Turns out Jia isn't familiar with the concept of too much information.
While many laughed at the odd scene, the oversharing led to a more serious matter this week. Jia put out a six-page memo to employees warning that the company had expanded too fast. He called for an organizational restructuring to eliminate "big-company disease."
So much for that coming-out party.
The takeaway for many: LeEco is burning cash on its improbable quest to become everything to everyone. For all of us, that raises fears you might buy products from a company that won't be around long in the US.
LeEco says that's just not the case. "Here in the US, we're going to actually add resources," Danny Bowman, chief revenue officer of LeEco, said in an interview Wednesday.
Bowman chalked up the memo to a cultural tendency and expectation in China for executives of successful companies to publicly reflect and criticize the strengths and weaknesses of their businesses.
But Jia had a point. The company has made some eyebrow-raising investments in the US. It bought TV maker Vizio for $2 billion and purchased Yahoo's 50-acre development site in Santa Clara, California, to build a campus to house 12,000 employees.
Bowman doesn't see it as overexpansion, but as an affirmation of LeEco's commitment to being in the US. "This is about creating a second world headquarters," he said. "It's not just having an operating entity in a different part of the world."
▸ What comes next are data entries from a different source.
(* ===== verification/Session.v ===== *)
(** * Sessions: what a Python program can do with the module

    The module as its users meet it: a program holds references, makes objects
    of its own, takes items out of containers, calls functions, asks objects
    of the two types for what they offer, prints them, and drops references,
    assigns and deletes members of an address, and changes dictionaries and
    lists, in any order.  [py_step] is one such operation on the world and the
    multiset of references held.  Arguments fit the contract of Contract.v, what
    is put in a member fits it (AddressMembers.v; the code crashes on the
    others), and the system is as [NetlinkUp] and [SystemUp] say.

    The invariant [in_order] is kept by every such operation, none of which can
    fault; and once a program has dropped all it held, no [etherinfo] object is
    left and the NETLINK connection is closed, although the code drops
    temporaries ([inert]).  The interpreter reports an exception before it goes
    on, so none is pending between operations.  A program may change the
    dictionaries and lists it holds, but not so that one holds itself. *)
From stdpp Require Import relations.
From S2P Require Import Prelude.
From S2P Require Import Platform.
From S2P Require Import CPython.
From S2P Require Import Netlink.
From S2P Require Import Objects.
From S2P Require Import Testbed.
From S2P Require Import NetlinkSpec.
From S2P Require Import RefCount.
From S2P Require Import Typing.
From S2P Require Import Containers.
From S2P Require Import Sound.
From S2P Require Import Ioctl.
From S2P Require Import IoctlFacts.
From S2P Require Import StructDesc.
From S2P Require Import DevicesFacts.
From S2P Require Import NetlinkAddress.
From S2P Require Import EtherInfo.
From S2P Require Import EtherSound.
From S2P Require Import EtherInfoObj.
From S2P Require Import EtherText.
From S2P Require Import EtherObjSound.
From S2P Require Import EthtoolModule.
From S2P Require Import Contract.
From S2P Require Import Stores.
From S2P Require Import AddressMembers.

(** ** Operations *)

Inductive op :=
  | OpNew (v : pyval)        (** a string, a number or a container of what is held *)
  | OpTake (l : positive)    (** another reference to what can be reached *)
  | OpDrop (l : positive)    (** [del] *)
  | OpStore (d : positive) (k : string) (p : ptr)   (** [d[k] = p] for a dictionary *)
  | OpAssign (l : positive) (ps : list ptr)      (** [l[:] = ps] for a list *)
  | OpCall (name : string) (args : list ptr)     (** [ethtool.name(args)] *)
  | OpAttr (name : string) (l : positive)        (** [l.name] *)
  | OpMethod (name : string) (l : positive)      (** [l.name()] *)
  | OpStr (l : positive)                         (** [str(l)] *)
  | OpMember (name : string) (l : positive)      (** [l.name] of an address *)
  | OpSetMember (name : string) (l : positive) (p : ptr)
      (** [l.name = p] of an address; with [Null], [del l.name] *)
  | OpRepr (l : positive).                       (** [repr(l)] of an address *)

Definition by_name {A} (name : string) (table : list (string * A)) : option A :=
  snd <$> List.find (fun p => String.eqb p.1 name) table.

Lemma by_name_in {A} name (table : list (string * A)) f :
  by_name name table = Some f -> (name, f) ∈ table.
Proof.
  unfold by_name. destruct (List.find _ table) as [[n g]|] eqn:E; [|done].
  intros [= <-]. apply List.find_some in E as [Hin%list_elem_of_In En%String.eqb_eq].
  simpl in En. by subst n.
Qed.

Lemma by_name_elem {A} name (table : list (string * A)) f :
  by_name name table = Some f -> exists n, (n, f) ∈ table.
Proof. intros Hf%by_name_in. by exists name. Qed.

Section session.
Context {K : Type} `{Platform K}.
Context (signed_char : bool).
Implicit Types (w : world K) (rho : gmultiset positive).

Definition op_code (o : op) : option (M K ptr) :=
  match o with
  | OpNew v => Some (alloc v)
  | OpTake l => Some (Py_INCREF (Loc l);; mret (Loc l))
  | OpDrop l => Some (Py_DECREF (Loc l);; mret Null)
  | OpStore d k p => Some (PyDict_SetItemString (Loc d) k p;; mret Null)
  | OpAssign l ps => Some (list_assign (Loc l) ps;; mret Null)
  | OpCall name args => call_method signed_char name args
  | OpAttr name l => (fun f => f (Loc l)) <$> by_name name (tp_getset PyEtherInfo_Type)
  | OpMethod name l => (fun f => f (Loc l)) <$> by_name name (tp_methods PyEtherInfo_Type)
  | OpStr l => (fun f => f (Loc l)) <$> tp_str PyEtherInfo_Type
  | OpSetMember name l p =>
      (fun m => set_member m (Loc l) p;; mret Null)
        <$> by_name name (tp_members ethtool_netlink_ip_address_Type)
  | OpMember name l =>
      (fun m => get_member m (Loc l)) <$> by_name name (tp_members ethtool_netlink_ip_address_Type)
  | OpRepr l => (fun f => f (Loc l)) <$> tp_repr ethtool_netlink_ip_address_Type
  end.

(** The references held afterwards, given the result. *)
Definition refs_after (o : op) (r : ptr) rho : gmultiset positive :=
  match o with
  | OpNew v => ptr_refs r ⊎ (rho ∖ val_refs v)
  | OpDrop l => rho ∖ {[+ l +]}
  | _ => ptr_refs r ⊎ rho
  end.

(** What a program can reach: what it holds, and the items of a container. *)
Definition reachable_obj w rho (l : positive) : Prop :=
  l ∈ rho \/ exists l' rc v, l' ∈ rho /\ w_heap w !! l' = Some (Obj rc v) /\
    container v = true /\ Loc l ∈ val_ptrs v.

Definition python_made (v : pyval) : Prop :=
  match v with VAddr _ | VEther _ => False | _ => True end.

Definition held rho (p : ptr) : Prop :=
  match p with Loc l => l ∈ rho | PyNone => True | _ => False end.

Definition enabled w rho (o : op) : Prop :=
  match o with
  | OpNew v => python_made v /\ Forall (held rho) (val_ptrs v) /\ val_refs v ⊆ rho
  | OpTake l => reachable_obj w rho l
  | OpDrop l => l ∈ rho
  | OpStore d _ p =>
      d ∈ rho /\ held rho p /\ storable w d p /\
      exists rc es, w_heap w !! d = Some (Obj rc (VDict es))
  | OpAssign l ps =>
      l ∈ rho /\ Forall (held rho) ps /\ Forall (storable w l) ps /\
      exists rc old, w_heap w !! l = Some (Obj rc (VList old))
  | OpCall _ args => Forall (held rho) args /\ args_fit w args
  | OpAttr _ l | OpMethod _ l | OpStr l =>
      l ∈ rho /\ countable w /\ exists rc e, w_heap w !! l = Some (Obj rc (VEther e))
  | OpSetMember name l p =>
      l ∈ rho /\ (p = Null \/ held rho p) /\ member_fits (w_heap w) name p /\
      exists rc a, w_heap w !! l = Some (Obj rc (VAddr a))
  | OpMember _ l | OpRepr l =>
      l ∈ rho /\ exists rc a, w_heap w !! l = Some (Obj rc (VAddr a))
  end.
LeEco is far from being a household name in the US. The reason people are paying attention is that the company's offering premium products at ultracompetitive prices. Its 85-inch high-definition television costs $4,000 after a $1,000 instant rebate (rival products could sell for twice as much). It sold out in seconds during a limited-time "flash sale" last week.
There's a reason its products are cheap. In China, LeEco was able to create a successful business with content at the core, analysts note. It became popular as an online video portal before it began producing movies and shows and then making devices like TVs and phones. Chinese consumers buy the products at a discount and then subscribe to the services that run on those devices.
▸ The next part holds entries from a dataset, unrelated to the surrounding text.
(* ===== verification/Script.v ===== *)
(** * The Python scripts: what they are written in

    scripts/pifconfig and scripts/pethtool are clients of the module.  A
    script is a computation over what it prints, its two globals and the module
    behind the interface [Ethtool], which gives each function's result as a
    Python value or the exception it raises.  [str] methods and [int] are
    modelled on ASCII text, which is what the scripts handle. *)
From S2P Require Import Prelude.

(** An exception with its class and text, the end of the program, or the death
    of the process inside the module, which no handler sees. *)
Inductive pyexc :=
  | Raised (cls msg : string)
  | SystemExit (code : Z)
  | Crashed.

#[export] Instance pyexc_eq_decision : EqDecision pyexc.
Proof. solve_decision. Defined.

Record term (S : Type) := Term {
  t_env : S;
  t_out : string;
  t_tab : string;                 (** the global [tab] of pethtool *)
  t_devices : list string;        (** its global [all_devices] *)
}.
Arguments Term {S}.
Arguments t_env {S}.
Arguments t_out {S}.
Arguments t_tab {S}.
Arguments t_devices {S}.

Definition script (S A : Type) : Type := term S -> (pyexc + A) * term S.

#[export] Instance script_ret {S} : MRet (script S) := fun A a t => (inr a, t).
#[export] Instance script_bind {S} : MBind (script S) := fun A B f m t =>
  match m t with
  | (inr a, t) => f a t
  | (inl e, t) => (inl e, t)
  end.

Section script.
Context {S : Type}.
Implicit Types t : term S.

Definition throw {A} (e : pyexc) : script S A := fun t => (inl e, t).

(** [try: m] with the handlers for the exceptions [catches] accepts. *)
Definition try_except {A} (m : script S A) (catches : pyexc -> bool)
    (handler : pyexc -> script S A) : script S A := fun t =>
  match m t with
  | (inl Crashed, t) => (inl Crashed, t)
  | (inl e, t) => if catches e then handler e t else (inl e, t)
  | r => r
  end.

Definition is_io_error (e : pyexc) : bool :=
  match e with Raised cls _ => String.eqb cls "IOError" | _ => false end.
(** [except Exception], which [SystemExit] is not. *)
Definition is_exception (e : pyexc) : bool :=
  match e with Raised _ _ => true | _ => false end.
Definition exc_text (e : pyexc) : string :=
  match e with
  | Raised _ msg => msg
  | SystemExit code => pretty code
  | Crashed => EmptyString
  end.

Definition newline : string := String "010" EmptyString.

(** [print(s, end="")]. *)
Definition write (s : string) : script S unit := fun t =>
  (inr tt, Term (t_env t) (t_out t +:+ s) (t_tab t) (t_devices t)).
Definition print (s : string) : script S unit := write (s +:+ newline).

Definition call {A} (f : S -> (pyexc + A) * S) : script S A := fun t =>
  let '(r, k) := f (t_env t) in (r, Term k (t_out t) (t_tab t) (t_devices t)).

Fixpoint for_each {A} (l : list A) (body : A -> script S unit) : script S unit :=
  match l with
  | [] => mret tt
  | x :: l => body x;; for_each l body
  end.

Lemma print_eq s t :
  print s t = (inr tt, Term (t_env t) (t_out t +:+ (s +:+ newline)) (t_tab t) (t_devices t)).
Proof. done. Qed.

Lemma script_step {A B} (m : script S A) (f : A -> script S B) t a t' :
  m t = (inr a, t') -> (m ≫= f) t = f a t'.
Proof. unfold mbind, script_bind. by intros ->. Qed.

Lemma script_raise {A B} (m : script S A) (f : A -> script S B) t e t' :
  m t = (inl e, t') -> (m ≫= f) t = (inl e, t').
Proof. unfold mbind, script_bind. by intros ->. Qed.

(** ** A logic of scripts

    From a terminal that satisfies [I] the script leaves one that does, and its
    result is one of [P] or an exception of [E]. *)
Definition leaves {A} (I : term S -> Prop) (E : pyexc -> Prop) (P : A -> Prop)
    (r : (pyexc + A) * term S) : Prop :=
  I r.2 /\ match r.1 with inr a => P a | inl e => E e end.

Definition keeps {A} (I : term S -> Prop) (E : pyexc -> Prop) (m : script S A)
    (P : A -> Prop) : Prop :=
  forall t, I t -> leaves I E P (m t).

Section logic.
Context (I : term S -> Prop) (E : pyexc -> Prop).

Lemma keeps_ret {A} (a : A) (P : A -> Prop) : P a -> keeps I E (mret a) P.
Proof. by intros Ha t Ht. Qed.

Lemma keeps_throw {A} e (P : A -> Prop) : E e -> keeps I E (throw e) P.
Proof. by intros He t Ht. Qed.

Lemma keeps_bind {A B} (m : script S A) (f : A -> script S B) P Q :
  keeps I E m P -> (forall a, P a -> keeps I E (f a) Q) -> keeps I E (m ≫= f) Q.
Proof.
  intros Hm Hf t Ht. specialize (Hm t Ht). unfold mbind, script_bind.
  destruct (m t) as [[e|a] t'], Hm as [Ht' Hr]; [done|]. by apply (Hf a Hr).
Qed.

Lemma keeps_mono {A} (m : script S A) (P Q : A -> Prop) :
  keeps I E m P -> (forall a, P a -> Q a) -> keeps I E m Q.
Proof.
  intros Hm Hpq t Ht. destruct (Hm t Ht) as [Ht' Hr]. split; [done|].
  destruct (m t).1; [done|by apply Hpq].
Qed.

Lemma keeps_for_each {A} (l : list A) body :
  (forall a, a ∈ l -> keeps I E (body a) (fun _ => True)) ->
  keeps I E (for_each l body) (fun _ => True).
Proof.
  induction l as [|a l IH]; intros Hb; [by apply keeps_ret|].
  apply (keeps_bind _ _ (fun _ => True)); [apply Hb; left|].
  intros _ _. apply IH. intros b Hin. apply Hb. by right.
Qed.

(** [E'] is what [m] may raise; what the handler does not see is of [E]. *)
Lemma keeps_try {A} (E' : pyexc -> Prop) (m : script S A) catches handler P :
  keeps I E' m P ->
  (forall e, E' e -> e <> Crashed -> catches e = true -> keeps I E (handler e) P) ->
  (forall e, E' e -> e = Crashed \/ catches e = false -> E e) ->
  keeps I E (try_except m catches handler) P.
Proof.
  intros Hm Hh Hn t Ht. specialize (Hm t Ht). unfold try_except.
  destruct (m t) as [[e|a] t'], Hm as [Ht' Hr]; [|done]. cbn in Ht', Hr.
  assert (leaves I E P (if catches e then handler e t' else (inl e, t')) \/ e = Crashed)
    as [Hl| ->].
  { destruct (decide (e = Crashed)) as [->|Hc]; [by right|left].
    destruct (catches e) eqn:Ec; [by apply Hh|]. split; [done|]. apply Hn; auto. }
  - destruct e; try done. split; [done|]. apply Hn; auto.
  - split; [done|]. apply Hn; auto.
Qed.
End logic.

Lemma keeps_weaken {A} I (E E' : pyexc -> Prop) (m : script S A) P :
  keeps I E m P -> (forall e, E e -> E' e) -> keeps I E' m P.
Proof.
  intros Hm He t Ht. destruct (Hm t Ht) as [Ht' Hr]. split; [done|].
  destruct (m t).1; [by apply He|done].
Qed.

(** *** What a script writes

    From a module in the state [s] the script writes a text and gives a result,
    with [Q] of the two and the state it leaves, or writes a text and raises an
    exception, with [E] of the two.  What is on the terminal, and the globals,
    stay. *)
Definition writes {A} (E : pyexc -> string -> Prop) (m : script S A)
    (Q : A -> string -> S -> Prop) (s : S) : Prop :=
  forall out tab devs, exists o,
    match m (Term s out tab devs) with
    | (inl e, t) => t_out t = out +:+ o /\ E e o
    | (inr a, t) => exists s', t = Term s' (out +:+ o) tab devs /\ Q a o s'
    end.

Lemma writes_ret {A} E (a : A) (Q : A -> string -> S -> Prop) s :
  Q a "" s -> writes E (mret a) Q s.
Proof. intros Hq out tab devs. exists "". exists s. by rewrite string_app_nil. Qed.

Lemma writes_throw {A} (E : pyexc -> string -> Prop) e (Q : A -> string -> S -> Prop) s :
  E e "" -> writes E (throw e) Q s.
Proof. intros He out tab devs. exists "". by rewrite string_app_nil. Qed.

Lemma writes_write E x (Q : unit -> string -> S -> Prop) s : Q tt x s -> writes E (write x) Q s.
Proof. intros Hq out tab devs. exists x, s. done. Qed.

Lemma writes_call {A} (E : pyexc -> string -> Prop) (f : S -> (pyexc + A) * S)
    (Q : A -> string -> S -> Prop) s :
  match f s with (inl e, _) => E e "" | (inr a, s') => Q a "" s' end -> writes E (call f) Q s.
Proof.
  intros Hf out tab devs. exists "". unfold call. cbn [t_env t_out t_tab t_devices].
  destruct (f s) as [[e|a] s']; [|exists s']; by rewrite string_app_nil.
Qed.

Lemma writes_bind {A B} E (m : script S A) (f : A -> script S B) Q s :
  writes E m (fun a o s' => writes (fun e o' => E e (o +:+ o')) (f a)
    (fun b o' s'' => Q b (o +:+ o') s'') s') s ->
  writes E (m ≫= f) Q s.
Proof.
  intros Hm out tab devs. destruct (Hm out tab devs) as [o Ho]. unfold mbind, script_bind.
  destruct (m _) as [[e|a] t]; [by exists o|]. destruct Ho as (s' & -> & Hf).
  destruct (Hf (out +:+ o) tab devs) as [o' Ho']. exists (o +:+ o').
  destruct (f a _) as [[e|b] t'].
  - by rewrite string_app_assoc in Ho'.
  - destruct Ho' as (s'' & -> & Hq). exists s''. by rewrite string_app_assoc.
Qed.

Lemma writes_mono {A} (E : pyexc -> string -> Prop) (m : script S A)
    (P Q : A -> string -> S -> Prop) s :
  writes E m P s -> (forall a o s', P a o s' -> Q a o s') -> writes E m Q s.
Proof.
  intros Hm Hq out tab devs. destruct (Hm out tab devs) as [o Ho]. exists o.
  destruct (m _) as [[e|a] t]; [done|]. destruct Ho as (s' & -> & Hp). exists s'. auto.
Qed.

Fixpoint all_text (l : list string) : string :=
  match l with [] => "" | s :: l => s +:+ all_text l end.

Lemma writes_raise {A} (E E' : pyexc -> string -> Prop) (m : script S A) Q s :
  writes E m Q s -> (forall e o, E e o -> E' e o) -> writes E' m Q s.
Proof.
  intros Hm He out tab devs. destruct (Hm out tab devs) as [o Ho]. exists o.
  destruct (m _) as [[e|a] t]; [|done]. destruct Ho. split; [done|by apply He].
Qed.

(** A loop whose body writes a text for each item and leaves the module alone. *)
Lemma writes_for_each {A} (P : pyexc -> Prop) (l : list A) body (text : A -> string)
    (ok : A -> Prop) s :
  (forall a, a ∈ l ->
     writes (fun e _ => P e) (body a) (fun _ o s' => ok a /\ o = text a /\ s' = s) s) ->
  writes (fun e _ => P e) (for_each l body)
    (fun _ o s' => Forall ok l /\ o = all_text (text <$> l) /\ s' = s) s.
Proof.
  intros Hb. induction l as [|a l IH]; [by apply writes_ret|]. cbn [for_each].
  apply writes_bind. eapply writes_mono; [apply Hb; left|]. intros [] o s' (Ha & -> & ->).
  eapply writes_mono; [apply IH; intros b Hin; apply Hb; by right|]. intros [] o s' (Hl & -> & ->).
  by split; [constructor|].
Qed.
End script.

(** What is only said of the module and the devices listed. *)
Definition state_inv {S} (J : S -> Prop) (named : string -> Prop) (t : term S) : Prop :=
  J (t_env t) /\ Forall named (t_devices t).

(** A function of the module that keeps [J] and gives a [P] or raises an [E]. *)
Definition answers {S A} (J : S -> Prop) (E : pyexc -> Prop)
    (f : S -> (pyexc + A) * S) (P : A -> Prop) : Prop :=
  forall s, J s -> J (f s).2 /\ match (f s).1 with inr a => P a | inl e => E e end.

Section state.
Context {S : Type} (J : S -> Prop) (named : string -> Prop) (E : pyexc -> Prop).

Lemma keeps_call {A} (f : S -> (pyexc + A) * S) P :
  answers J E f P -> keeps (state_inv J named) E (call f) P.
Proof.
  intros Hf t [Ht Hd]. specialize (Hf (t_env t) Ht). unfold call.
  by destruct (f (t_env t)) as [r k], Hf.
Qed.

Lemma keeps_print s : keeps (state_inv J named) E (print s) (fun _ => True).
Proof. by intros t Ht. Qed.

Lemma keeps_write s : keeps (state_inv J named) E (write s) (fun _ => True).
Proof. by intros t Ht. Qed.
End state.

(** ** The module, as a program sees it *)

(** A [NetlinkIPaddress]. *)
Record address := Address {
  a_address : string;
  a_netmask : Z;
  a_broadcast : option string;    (** [None] for Python's None *)
  a_scope : string;
}.

(** Dictionaries of integers, in the order of insertion. *)
Abbreviation pydict := (list (string * Z)).

Class Ethtool (S : Type) := {
  etherinfo : Type;
  et_get_flags : string -> S -> (pyexc + Z) * S;
  et_get_interfaces_info : string -> S -> (pyexc + list etherinfo) * S;
  et_get_ipv4_addresses : etherinfo -> S -> (pyexc + list address) * S;
  et_get_ipv6_addresses : etherinfo -> S -> (pyexc + list address) * S;
  et_get_hwaddr : string -> S -> (pyexc + string) * S;
  et_get_active_devices : S -> (pyexc + list string) * S;
  et_get_devices : S -> (pyexc + list string) * S;
  et_get_coalesce : string -> S -> (pyexc + pydict) * S;
  et_set_coalesce : string -> pydict -> S -> (pyexc + unit) * S;
  et_get_ringparam : string -> S -> (pyexc + pydict) * S;
  et_set_ringparam : string -> pydict -> S -> (pyexc + unit) * S;
  (** [get_sg], [get_tso], ... and [set_tso], ... by name. *)
  et_get_value : string -> string -> S -> (pyexc + Z) * S;
  et_set_value : string -> string -> Z -> S -> (pyexc + unit) * S;
  et_get_module : string -> S -> (pyexc + string) * S;
  et_get_businfo : string -> S -> (pyexc + string) * S;
}.

(** ** Strings and numbers *)

Definition is_space (c : ascii) : bool :=
  let n := N_of_ascii c in
  (n =? 32)%N || ((9 <=? n)%N && (n <=? 13)%N).

Fixpoint lstrip (s : string) : string :=
  match s with
  | String c r => if is_space c then lstrip r else s
  | EmptyString => EmptyString
  end.
Fixpoint rstrip (s : string) : string :=
  match s with
  | EmptyString => EmptyString
  | String c r =>
      match rstrip r with
      | EmptyString => if is_space c then EmptyString else String c EmptyString
      | r => String c r
      end
  end.
Definition strip (s : string) : string := lstrip (rstrip s).

Definition lower_char (c : ascii) : ascii :=
  let n := N_of_ascii c in
  if ((65 <=? n)%N && (n <=? 90)%N) then ascii_of_N (n + 32) else c.
Fixpoint lower (s : string) : string :=
  match s with
  | EmptyString => EmptyString
  | String c s => String (lower_char c) (lower s)
  end.

(** The digits of [int]: single underscores may stand between them. *)
Fixpoint int_digits (acc : Z) (s : string) : option Z :=
  match s with
  | EmptyString => Some acc
  | String c r =>
      let d := Z.of_N (N_of_ascii c) - 48 in
      if (0 <=? d) && (d <=? 9) then int_digits (10 * acc + d) r
      else if Ascii.eqb c "_" then
        match r with
        | String c' r' =>
            let d := Z.of_N (N_of_ascii c') - 48 in
            if (0 <=? d) && (d <=? 9) then int_digits (10 * acc + d) r' else None
        | EmptyString => None
        end
      else None
  end.
Definition int_unsigned (s : string) : option Z :=
  match s with
  | EmptyString => None
  | String c _ => if Ascii.eqb c "_" then None else int_digits 0 s
  end.
(** [int(s)], [None] for ValueError. *)
Definition py_int (s : string) : option Z :=
  match strip s with
  | String "-" r => Z.opp <$> int_unsigned r
  | String "+" r => int_unsigned r
  | r => int_unsigned r
  end.

(** Assignment to and lookup in a dictionary. *)
Fixpoint pd_get (d : pydict) (k : string) : option Z :=
  match d with
  | [] => None
  | (k', v) :: d => if decide (k = k') then Some v else pd_get d k
  end.
Fixpoint pd_set (d : pydict) (k : string) (v : Z) : pydict :=
  match d with
  | [] => [(k, v)]
  | (k', v') :: d => if decide (k = k') then (k', v) :: d else (k', v') :: pd_set d k v
  end.

Lemma pd_set_keys d k v : is_Some (pd_get d k) -> (pd_set d k v).*1 = d.*1.
Proof.
  induction d as [|[k' v'] d IH]; simpl; [by intros []|].
  case_decide; [done|]. intros Hd. rewrite !fmap_cons. by rewrite IH.
Qed.

Lemma pd_get_set d k v k' :
  pd_get (pd_set d k v) k' = if decide (k' = k) then Some v else pd_get d k'.
Proof.
  induction d as [|[k1 v1] d IH]; simpl; [done|].
  destruct (decide (k = k1)) as [<-|Hne]; simpl.
  - by repeat case_decide.
  - rewrite IH. repeat case_decide; congruence.
Qed.

Lemma pd_get_keys d k : is_Some (pd_get d k) <-> k ∈ d.*1.
Proof.
  induction d as [|[k' v] d IH]; simpl.
  - split; [by intros []|by intros ?%elem_of_nil].
  - rewrite elem_of_cons. case_decide as E; [subst; split; [by left|by eexists]|].
    rewrite IH. split; [by right|by intros [?|?]].
Qed.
The company is doing the opposite in the US, seeding the market with devices first. Then it plans to get people sign up for its EcoPass subscription service that gives users access to discounted media and services. It's still working on more content deals.
The problem is that might not be the best way to build a name here, especially considering "breaking into the US market is very hard for a new brand," said Carolina Milanesi, an analyst at Creative Strategies.
LePro users get three months of EcoPass for free, whileTV owners get a full year for free. Bowman said after the three-month trial, LeEco will roll out pricing to customers who want to stay on the subscription. The company hasn't said what it will cost.
That subscription will be key to LeEco's longevity in the US. When asked whether LeEco loses money on its products, Bowman would only say it looks at the "lifetime value," which includes an assumption you'll eventually pay for a subscription service. If you just buy the phone or TV, LeEco takes a loss.
The best way to think about EcoPass is to compare it to Amazon, whose cheap products, like the $49 Fire tablet, get people into the world of its $99 a year Prime subscription service.
Bowman compares LeEco to Costco, where customers pay an annual membership fee to get access to discounted products.
Rob Chandhok, who's in charge of R&D for LeEco's North America business, said the company will have to expand the perks and services available to convince EcoPass members to keep paying for those things past the free trial.
For now, LeEco is only selling its products through its LeMall website. Bowman acknowledged that LeEco eventually will have to sell its products through retailers and wireless carriers if it really wants to win a mass audience. He said the company is already talking with all of those parties, though he didn't name any names.
For now, the only impression LeEco has made on those of us in the US who've heard about the brand is that initial press conference and the strange way its CEO capped off the event.
Bowman compared his deep dive into the saga of the driverless car to the memo. Chandhok sees Jia's unconventional welcome speech slightly differently.
"We all have our quirks," Chandhok said. "His quirk is passion."